(** C3 fails as stated, for any grid shape: the grid of two rows and one
    column is flat at 5, the point (1/2, 1) lies inside its world bounds
    [0, 1] x [0, 2], and the query returns [None] there, the single x
    coordinate of the interpolator being 0. *)
Lemma C3_counterexample_single_column :
  column_dem = repeat (repeat 5 1%nat) 2%nat
  /\ GeoreferencingEngine.__init__ column_dem column_transform = Returned column_engine
  /\ GeoreferencingEngine.in_bounds column_engine (1 / 2) 1 = true
  /\ GeoreferencingEngine.get_elevation_at_point column_engine (1 / 2, 1)
     = Returned None
  /\ GeoreferencingEngine.get_elevation_at_point column_engine (1 / 2, 1)
     <> Returned (Some 5).
Proof.
  assert (Hb : GeoreferencingEngine.in_bounds column_engine (1 / 2) 1 = true).
  { apply in_bounds_spec. cbn. lra. }
  assert (Hq : GeoreferencingEngine.get_elevation_at_point column_engine (1 / 2, 1)
               = Returned None).
  { unfold GeoreferencingEngine.get_elevation_at_point. rewrite Hb. cbn [negb].
    cbn [column_engine north_up_engine GeoreferencingEngine.interpolator].
    f_equal. unfold scipy.call.
    assert (Hx : scipy.out_of_bounds [0] (1 / 2) = true).
    { unfold scipy.out_of_bounds. cbn [hd last]. decide_cmp. reflexivity. }
    cbn. rewrite Hx, orb_true_r. reflexivity. }
  repeat split; try assumption.
  - apply column_engine_init.
  - rewrite Hq. discriminate.
Qed.

(** ** The two interpolation paths *)

Lemma int_floor (r : R) (z : Z) :
  0 <= r -> IZR z <= r < IZR z + 1 -> int r = z.
Proof.
  intros H0 Hz. unfold int. destruct (Rle_dec 0 r); [| contradiction].
  symmetry. apply Int_part_spec. lra.
Qed.
(** * DBF to CSV conversion (src/utils/dbf.ts)

    A shallow embedding of [convertDbfToCsv] and of the JavaScript runtime
    pieces it relies on ([DataView], [Uint8Array], [TextDecoder],
    [String.prototype.trim] ...), followed by the properties of the
    converter.

    Conventions.  An [ArrayBuffer] is a [list byte].  A JavaScript string is
    the list of its UTF-16 code units, each an [N].  Every number the
    converter handles is a non-negative integer below 2^53, so JavaScript's
    double arithmetic is exact on them and is modelled by [N]. *)

From Stdlib Require Import NArith List Bool Lia String Ascii Arith.
From Stdlib Require Import Init.Byte Strings.Byte.
From Equations Require Import Equations.
From Equations.Prop Require Import Logic.
Import ListNotations.

Local Open Scope N_scope.
Local Open Scope list_scope.

(** ** Errors and the result monad *)

(** The six [throw new Error(...)] sites of the converter, and the
    [RangeError] that [DataView] and typed-array constructors raise on an
    out-of-bounds access. *)
Inductive DbfError : Type :=
| BufferTooSmall
| MalformedHeader
| HeaderLargerThanFile
| NoFieldsDefined
| PayloadTruncated
| RecordBeyondFile
| RangeError.

Definition message (e : DbfError) : string :=
  match e with
  | BufferTooSmall => "Buffer is too small to be a valid DBF file."
  | MalformedHeader => "Malformed DBF header."
  | HeaderLargerThanFile => "Header length is larger than the file itself."
  | NoFieldsDefined => "DBF file does not define any fields."
  | PayloadTruncated => "DBF payload is truncated."
  | RecordBeyondFile => "Encountered a record extending beyond the file size."
  | RangeError => "RangeError"
  end%string.

(** The errors written in the converter itself. *)
Definition documented (e : DbfError) : bool :=
  match e with
  | RangeError => false
  | _ => true
  end.

Inductive result (A : Type) : Type :=
| Ok (a : A)
| Throw (e : DbfError).
Arguments Ok {A} a.
Arguments Throw {A} e.

Definition bind {A B : Type} (c : result A) (k : A -> result B) : result B :=
  match c with
  | Ok a => k a
  | Throw e => Throw e
  end.

Notation "x <- c ;; k" := (bind c (fun x => k))
  (at level 61, c at next level, right associativity).
Notation "' p <- c ;; k" := (bind c (fun x => let 'p := x in k))
  (at level 61, p pattern, c at next level, right associativity).

(** ** The JavaScript runtime, as far as the converter uses it *)

Module JS.

(** A string is the sequence of its UTF-16 code units. *)
Definition jsstring : Type := list N.

(** A literal of the source, as code units. *)
Definition lit (s : string) : jsstring :=
  map N_of_ascii (list_ascii_of_string s).

Definition COMMA : N := 44.
Definition DQUOTE : N := 34.
Definition LF : N := 10.
Definition CR : N := 13.

(** [ArrayBuffer.prototype.byteLength] *)
Definition byteLength (buffer : list byte) : N :=
  N.of_nat (List.length buffer).

(** [DataView.prototype.getUint8]: a [RangeError] outside the buffer. *)
Definition getUint8 (buffer : list byte) (byteOffset : N) : result N :=
  match nth_error buffer (N.to_nat byteOffset) with
  | Some b => Ok (Byte.to_N b)
  | None => Throw RangeError
  end.

(** [DataView.prototype.getUint16(byteOffset, true)] (little endian). *)
Definition getUint16 (buffer : list byte) (byteOffset : N) : result N :=
  b0 <- getUint8 buffer byteOffset ;;
  b1 <- getUint8 buffer (byteOffset + 1) ;;
  Ok (b0 + 256 * b1).

(** [DataView.prototype.getUint32(byteOffset, true)] (little endian). *)
Definition getUint32 (buffer : list byte) (byteOffset : N) : result N :=
  b0 <- getUint8 buffer byteOffset ;;
  b1 <- getUint8 buffer (byteOffset + 1) ;;
  b2 <- getUint8 buffer (byteOffset + 2) ;;
  b3 <- getUint8 buffer (byteOffset + 3) ;;
  Ok (b0 + 256 * b1 + 65536 * b2 + 16777216 * b3).

(** [new Uint8Array(buffer, byteOffset, length)]: a window on the buffer,
    a [RangeError] when the window does not fit. *)
Definition Uint8Array (buffer : list byte) (byteOffset length : N)
  : result (list byte) :=
  if byteOffset + length <=? byteLength buffer
  then Ok (firstn (N.to_nat length) (skipn (N.to_nat byteOffset) buffer))
  else Throw RangeError.

(** The upper half of the windows-1252 index, bytes 0x80 to 0x9F: the
    encoding that the label "ascii" selects in [TextDecoder]. *)
Definition windows1252_high : list N :=
  [ 0x20AC; 0x0081; 0x201A; 0x0192; 0x201E; 0x2026; 0x2020; 0x2021;
    0x02C6; 0x2030; 0x0160; 0x2039; 0x0152; 0x008D; 0x017D; 0x008F;
    0x0090; 0x2018; 0x2019; 0x201C; 0x201D; 0x2022; 0x2013; 0x2014;
    0x02DC; 0x2122; 0x0161; 0x203A; 0x0153; 0x009D; 0x017E; 0x0178 ].

Definition decodeByte (b : byte) : N :=
  let n := Byte.to_N b in
  if (0x80 <=? n) && (n <=? 0x9F)
  then nth (N.to_nat (n - 0x80)) windows1252_high n
  else n.

(** [new TextDecoder("ascii").decode(bytes)]: one code unit per byte. *)
Definition decode (bytes : list byte) : jsstring := map decodeByte bytes.

(** [String.fromCharCode] of one code unit. *)
Definition fromCharCode (c : N) : jsstring := [c].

▸ **What you will do**
How many of the lines above include the string "Open"? Reply with the number by itself.

▸ **Exercise output**
2